The task: Range to reproduce from the entries below: the line with "Lemma escape_ok b", the line with "escape_effect b w (set_csi", and every line in between. Give them exactly and give nothing else.

==*==

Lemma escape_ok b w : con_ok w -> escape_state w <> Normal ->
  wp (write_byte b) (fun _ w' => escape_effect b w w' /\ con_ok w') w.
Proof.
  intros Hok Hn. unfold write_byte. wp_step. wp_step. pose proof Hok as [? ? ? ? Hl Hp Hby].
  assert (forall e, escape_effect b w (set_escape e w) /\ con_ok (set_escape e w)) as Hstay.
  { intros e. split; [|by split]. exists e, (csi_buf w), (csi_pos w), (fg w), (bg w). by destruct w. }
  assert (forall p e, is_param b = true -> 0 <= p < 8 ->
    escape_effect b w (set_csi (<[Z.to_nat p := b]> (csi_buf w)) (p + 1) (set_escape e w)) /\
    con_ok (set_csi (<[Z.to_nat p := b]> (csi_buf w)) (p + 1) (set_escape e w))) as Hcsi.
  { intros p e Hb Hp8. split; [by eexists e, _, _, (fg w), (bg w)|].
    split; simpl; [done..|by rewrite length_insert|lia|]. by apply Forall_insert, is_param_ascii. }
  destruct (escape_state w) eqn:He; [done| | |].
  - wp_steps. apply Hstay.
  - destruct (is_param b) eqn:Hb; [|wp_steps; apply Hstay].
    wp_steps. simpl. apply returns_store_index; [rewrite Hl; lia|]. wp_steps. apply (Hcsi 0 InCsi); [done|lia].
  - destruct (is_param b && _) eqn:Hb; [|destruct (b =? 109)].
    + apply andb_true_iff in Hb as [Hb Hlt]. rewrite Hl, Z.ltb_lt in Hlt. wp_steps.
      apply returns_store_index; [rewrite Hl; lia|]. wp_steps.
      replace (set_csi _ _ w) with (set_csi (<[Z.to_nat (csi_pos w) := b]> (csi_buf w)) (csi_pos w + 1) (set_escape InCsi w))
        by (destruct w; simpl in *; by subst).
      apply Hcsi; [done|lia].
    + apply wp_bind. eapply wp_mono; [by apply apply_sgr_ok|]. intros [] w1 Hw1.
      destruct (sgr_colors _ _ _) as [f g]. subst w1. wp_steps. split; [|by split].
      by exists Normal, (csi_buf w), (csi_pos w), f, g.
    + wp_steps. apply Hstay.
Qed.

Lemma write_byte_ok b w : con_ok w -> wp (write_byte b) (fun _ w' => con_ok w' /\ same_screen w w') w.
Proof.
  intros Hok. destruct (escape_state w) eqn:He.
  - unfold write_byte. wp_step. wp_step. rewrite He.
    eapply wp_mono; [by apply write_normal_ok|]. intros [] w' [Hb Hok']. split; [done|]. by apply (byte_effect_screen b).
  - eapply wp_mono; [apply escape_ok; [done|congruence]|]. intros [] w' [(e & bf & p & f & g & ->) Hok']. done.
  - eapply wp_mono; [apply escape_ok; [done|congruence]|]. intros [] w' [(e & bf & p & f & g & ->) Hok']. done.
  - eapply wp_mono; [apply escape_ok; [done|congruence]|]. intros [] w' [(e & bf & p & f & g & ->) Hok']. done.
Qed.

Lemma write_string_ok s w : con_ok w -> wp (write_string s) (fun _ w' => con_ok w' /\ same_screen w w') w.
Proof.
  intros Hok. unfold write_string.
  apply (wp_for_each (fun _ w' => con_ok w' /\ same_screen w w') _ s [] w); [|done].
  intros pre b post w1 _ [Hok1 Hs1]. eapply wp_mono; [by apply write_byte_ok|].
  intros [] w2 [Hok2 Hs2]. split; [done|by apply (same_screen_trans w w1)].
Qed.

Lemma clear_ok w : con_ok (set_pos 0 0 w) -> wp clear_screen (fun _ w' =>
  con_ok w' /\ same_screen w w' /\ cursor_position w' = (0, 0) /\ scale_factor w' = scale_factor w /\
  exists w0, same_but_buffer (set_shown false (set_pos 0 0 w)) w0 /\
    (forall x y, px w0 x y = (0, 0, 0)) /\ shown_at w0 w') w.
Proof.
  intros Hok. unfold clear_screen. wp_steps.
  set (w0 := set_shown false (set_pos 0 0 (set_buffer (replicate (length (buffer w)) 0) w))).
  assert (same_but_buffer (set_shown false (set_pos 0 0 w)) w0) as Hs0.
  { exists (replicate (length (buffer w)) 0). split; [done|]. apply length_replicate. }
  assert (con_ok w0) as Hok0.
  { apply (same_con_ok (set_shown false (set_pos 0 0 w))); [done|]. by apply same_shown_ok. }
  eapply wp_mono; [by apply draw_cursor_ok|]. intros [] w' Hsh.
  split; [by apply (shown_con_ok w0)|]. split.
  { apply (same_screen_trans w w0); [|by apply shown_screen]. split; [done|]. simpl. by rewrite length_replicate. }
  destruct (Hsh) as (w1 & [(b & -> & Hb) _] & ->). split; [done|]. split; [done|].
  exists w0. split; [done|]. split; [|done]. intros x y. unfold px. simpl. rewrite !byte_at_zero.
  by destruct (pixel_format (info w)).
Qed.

==*==

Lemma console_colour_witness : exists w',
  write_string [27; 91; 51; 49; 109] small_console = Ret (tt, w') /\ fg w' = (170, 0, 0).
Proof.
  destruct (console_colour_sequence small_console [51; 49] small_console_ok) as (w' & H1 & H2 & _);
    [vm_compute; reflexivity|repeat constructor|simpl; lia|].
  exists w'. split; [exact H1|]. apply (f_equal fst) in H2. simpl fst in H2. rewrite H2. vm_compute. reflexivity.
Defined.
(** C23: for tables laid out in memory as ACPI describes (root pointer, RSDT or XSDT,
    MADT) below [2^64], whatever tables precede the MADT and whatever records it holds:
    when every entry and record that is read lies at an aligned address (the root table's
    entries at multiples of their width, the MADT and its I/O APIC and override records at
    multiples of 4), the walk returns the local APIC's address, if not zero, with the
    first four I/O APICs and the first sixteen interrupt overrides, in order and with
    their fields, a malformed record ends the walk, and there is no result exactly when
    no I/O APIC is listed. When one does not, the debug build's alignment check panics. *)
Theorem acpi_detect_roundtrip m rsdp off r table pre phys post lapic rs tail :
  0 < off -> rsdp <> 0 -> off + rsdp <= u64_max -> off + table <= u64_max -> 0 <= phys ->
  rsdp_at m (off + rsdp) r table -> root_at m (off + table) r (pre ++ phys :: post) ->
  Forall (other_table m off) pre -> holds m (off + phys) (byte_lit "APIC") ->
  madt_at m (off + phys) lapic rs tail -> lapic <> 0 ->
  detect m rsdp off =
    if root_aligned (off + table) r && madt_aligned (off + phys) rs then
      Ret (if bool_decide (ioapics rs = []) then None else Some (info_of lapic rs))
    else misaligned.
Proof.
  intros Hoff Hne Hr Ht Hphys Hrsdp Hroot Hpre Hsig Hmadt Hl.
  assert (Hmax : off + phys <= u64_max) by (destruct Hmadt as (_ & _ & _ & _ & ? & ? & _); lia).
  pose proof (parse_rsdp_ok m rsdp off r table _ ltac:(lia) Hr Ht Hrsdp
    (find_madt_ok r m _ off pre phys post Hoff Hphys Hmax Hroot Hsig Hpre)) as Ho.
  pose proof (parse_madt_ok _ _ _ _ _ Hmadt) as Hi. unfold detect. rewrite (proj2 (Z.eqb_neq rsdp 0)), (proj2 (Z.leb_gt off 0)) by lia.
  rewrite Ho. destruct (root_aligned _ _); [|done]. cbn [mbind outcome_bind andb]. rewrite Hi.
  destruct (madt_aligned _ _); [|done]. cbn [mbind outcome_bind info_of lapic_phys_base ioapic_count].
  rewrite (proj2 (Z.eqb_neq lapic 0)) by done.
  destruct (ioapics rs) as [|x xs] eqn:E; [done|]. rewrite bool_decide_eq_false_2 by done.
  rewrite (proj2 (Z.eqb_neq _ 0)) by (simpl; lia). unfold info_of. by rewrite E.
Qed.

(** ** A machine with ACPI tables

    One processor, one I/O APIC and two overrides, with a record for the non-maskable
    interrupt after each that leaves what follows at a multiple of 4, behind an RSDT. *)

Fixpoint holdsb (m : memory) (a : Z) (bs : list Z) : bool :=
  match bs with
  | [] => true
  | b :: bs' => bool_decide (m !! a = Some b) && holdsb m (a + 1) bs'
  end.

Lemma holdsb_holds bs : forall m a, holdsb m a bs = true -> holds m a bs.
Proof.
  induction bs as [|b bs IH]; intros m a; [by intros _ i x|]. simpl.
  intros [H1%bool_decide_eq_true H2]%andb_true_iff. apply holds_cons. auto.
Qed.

==*==

Finished task:
Lemma escape_ok b w : con_ok w -> escape_state w <> Normal ->
  wp (write_byte b) (fun _ w' => escape_effect b w w' /\ con_ok w') w.
Proof.
  intros Hok Hn. unfold write_byte. wp_step. wp_step. pose proof Hok as [? ? ? ? Hl Hp Hby].
  assert (forall e, escape_effect b w (set_escape e w) /\ con_ok (set_escape e w)) as Hstay.
  { intros e. split; [|by split]. exists e, (csi_buf w), (csi_pos w), (fg w), (bg w). by destruct w. }
  assert (forall p e, is_param b = true -> 0 <= p < 8 ->
    escape_effect b w (set_csi (<[Z.to_nat p := b]> (csi_buf w)) (p + 1) (set_escape e w)) /\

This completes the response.